◆ **Task to carry out**
Pull each line holding "players" out of the entries below.

Collected data

Content starts

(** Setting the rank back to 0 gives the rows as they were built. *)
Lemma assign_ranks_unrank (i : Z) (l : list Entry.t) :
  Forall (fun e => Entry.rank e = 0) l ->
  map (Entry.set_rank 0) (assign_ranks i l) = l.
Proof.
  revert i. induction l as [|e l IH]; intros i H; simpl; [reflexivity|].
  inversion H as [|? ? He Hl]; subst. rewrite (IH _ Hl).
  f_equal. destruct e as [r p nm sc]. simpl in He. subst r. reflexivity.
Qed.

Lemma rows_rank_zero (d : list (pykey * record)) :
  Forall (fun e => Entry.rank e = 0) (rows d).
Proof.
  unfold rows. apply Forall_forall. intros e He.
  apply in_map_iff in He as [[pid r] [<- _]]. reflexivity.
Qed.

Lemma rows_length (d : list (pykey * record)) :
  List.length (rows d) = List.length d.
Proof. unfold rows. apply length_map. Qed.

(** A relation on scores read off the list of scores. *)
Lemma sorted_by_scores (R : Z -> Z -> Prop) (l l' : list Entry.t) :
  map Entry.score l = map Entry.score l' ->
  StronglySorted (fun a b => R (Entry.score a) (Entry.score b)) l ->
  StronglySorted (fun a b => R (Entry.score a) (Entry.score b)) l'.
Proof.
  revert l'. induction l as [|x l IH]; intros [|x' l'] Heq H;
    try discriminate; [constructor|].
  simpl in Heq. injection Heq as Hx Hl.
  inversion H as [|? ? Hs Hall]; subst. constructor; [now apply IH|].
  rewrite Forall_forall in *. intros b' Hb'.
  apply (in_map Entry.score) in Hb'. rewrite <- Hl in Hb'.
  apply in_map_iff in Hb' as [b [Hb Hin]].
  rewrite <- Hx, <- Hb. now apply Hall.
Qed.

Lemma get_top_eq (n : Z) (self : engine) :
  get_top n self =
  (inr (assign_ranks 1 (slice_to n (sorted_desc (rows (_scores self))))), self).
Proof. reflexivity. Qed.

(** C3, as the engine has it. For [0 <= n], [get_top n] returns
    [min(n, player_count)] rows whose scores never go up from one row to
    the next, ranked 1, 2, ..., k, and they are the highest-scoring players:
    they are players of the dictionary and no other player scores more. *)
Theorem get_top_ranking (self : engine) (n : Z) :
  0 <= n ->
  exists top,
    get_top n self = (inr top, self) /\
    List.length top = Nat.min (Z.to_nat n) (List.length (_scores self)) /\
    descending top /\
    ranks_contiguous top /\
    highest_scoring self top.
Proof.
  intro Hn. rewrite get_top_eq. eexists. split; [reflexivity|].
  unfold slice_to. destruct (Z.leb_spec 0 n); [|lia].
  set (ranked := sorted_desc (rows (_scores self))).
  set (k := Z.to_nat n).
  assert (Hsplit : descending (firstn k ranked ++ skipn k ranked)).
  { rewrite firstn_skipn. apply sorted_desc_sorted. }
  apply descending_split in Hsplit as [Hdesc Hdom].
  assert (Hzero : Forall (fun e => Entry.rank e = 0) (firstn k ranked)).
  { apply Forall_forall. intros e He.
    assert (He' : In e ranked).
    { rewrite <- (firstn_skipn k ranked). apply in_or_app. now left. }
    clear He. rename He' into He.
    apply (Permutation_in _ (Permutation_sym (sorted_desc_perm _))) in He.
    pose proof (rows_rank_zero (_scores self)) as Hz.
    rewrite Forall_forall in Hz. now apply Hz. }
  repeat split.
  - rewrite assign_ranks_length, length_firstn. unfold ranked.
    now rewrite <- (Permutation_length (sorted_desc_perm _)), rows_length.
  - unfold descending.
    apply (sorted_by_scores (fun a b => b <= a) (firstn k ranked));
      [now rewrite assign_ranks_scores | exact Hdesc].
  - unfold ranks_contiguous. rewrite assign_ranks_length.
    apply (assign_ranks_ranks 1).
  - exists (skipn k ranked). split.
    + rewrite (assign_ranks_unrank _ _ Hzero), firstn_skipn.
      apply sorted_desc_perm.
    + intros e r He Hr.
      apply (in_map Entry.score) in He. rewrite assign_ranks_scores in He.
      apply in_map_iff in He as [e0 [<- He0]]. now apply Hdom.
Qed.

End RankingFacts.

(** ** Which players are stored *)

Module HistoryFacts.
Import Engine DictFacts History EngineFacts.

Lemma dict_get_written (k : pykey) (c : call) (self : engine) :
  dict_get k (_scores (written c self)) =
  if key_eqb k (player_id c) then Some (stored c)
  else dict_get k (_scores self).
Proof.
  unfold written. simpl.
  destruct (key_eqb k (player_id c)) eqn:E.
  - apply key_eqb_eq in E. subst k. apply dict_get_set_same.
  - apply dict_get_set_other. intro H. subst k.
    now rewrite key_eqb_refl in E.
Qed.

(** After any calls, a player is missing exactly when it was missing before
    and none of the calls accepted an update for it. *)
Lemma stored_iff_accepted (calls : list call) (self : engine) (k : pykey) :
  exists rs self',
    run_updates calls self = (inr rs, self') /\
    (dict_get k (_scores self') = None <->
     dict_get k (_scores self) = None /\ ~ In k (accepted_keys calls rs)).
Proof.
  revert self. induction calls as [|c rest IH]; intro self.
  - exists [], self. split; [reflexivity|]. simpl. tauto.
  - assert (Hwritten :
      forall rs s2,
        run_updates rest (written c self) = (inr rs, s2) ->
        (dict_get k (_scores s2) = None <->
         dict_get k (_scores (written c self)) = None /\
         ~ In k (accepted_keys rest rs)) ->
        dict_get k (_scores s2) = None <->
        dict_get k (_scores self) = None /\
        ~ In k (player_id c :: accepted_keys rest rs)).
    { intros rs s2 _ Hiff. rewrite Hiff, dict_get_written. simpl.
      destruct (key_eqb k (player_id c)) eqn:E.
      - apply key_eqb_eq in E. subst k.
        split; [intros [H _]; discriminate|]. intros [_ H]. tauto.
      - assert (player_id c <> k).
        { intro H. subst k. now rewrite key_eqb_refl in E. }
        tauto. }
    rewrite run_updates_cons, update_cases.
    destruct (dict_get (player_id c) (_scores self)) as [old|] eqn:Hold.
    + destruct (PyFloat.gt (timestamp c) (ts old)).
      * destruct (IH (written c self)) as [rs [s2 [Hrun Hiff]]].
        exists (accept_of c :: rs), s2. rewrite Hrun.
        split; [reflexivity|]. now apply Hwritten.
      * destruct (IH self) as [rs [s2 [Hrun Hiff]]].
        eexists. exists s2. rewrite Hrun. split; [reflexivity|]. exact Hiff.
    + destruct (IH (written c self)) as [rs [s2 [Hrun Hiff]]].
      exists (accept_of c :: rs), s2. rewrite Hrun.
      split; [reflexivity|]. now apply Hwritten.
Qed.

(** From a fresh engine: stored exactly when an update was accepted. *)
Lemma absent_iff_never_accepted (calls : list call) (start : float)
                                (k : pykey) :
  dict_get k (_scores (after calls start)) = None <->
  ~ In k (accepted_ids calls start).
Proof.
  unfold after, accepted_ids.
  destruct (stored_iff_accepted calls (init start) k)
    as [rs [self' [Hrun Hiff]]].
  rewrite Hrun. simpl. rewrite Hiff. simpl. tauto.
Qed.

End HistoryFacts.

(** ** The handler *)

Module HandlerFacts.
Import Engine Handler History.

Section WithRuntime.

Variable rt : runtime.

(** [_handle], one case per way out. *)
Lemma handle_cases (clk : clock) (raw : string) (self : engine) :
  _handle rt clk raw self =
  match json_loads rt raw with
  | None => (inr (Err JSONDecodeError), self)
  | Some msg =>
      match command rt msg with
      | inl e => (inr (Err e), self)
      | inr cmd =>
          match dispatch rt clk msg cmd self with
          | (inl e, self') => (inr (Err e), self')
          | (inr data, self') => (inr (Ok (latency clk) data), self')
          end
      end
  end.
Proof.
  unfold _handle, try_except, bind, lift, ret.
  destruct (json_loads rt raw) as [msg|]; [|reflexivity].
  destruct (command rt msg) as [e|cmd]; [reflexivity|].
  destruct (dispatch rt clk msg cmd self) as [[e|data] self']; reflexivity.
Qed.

Content ends

◆ **Reply**
    the next, ranked 1, 2, ..., k, and they are the highest-scoring players:
    they are players of the dictionary and no other player scores more. *)
(** ** Which players are stored *)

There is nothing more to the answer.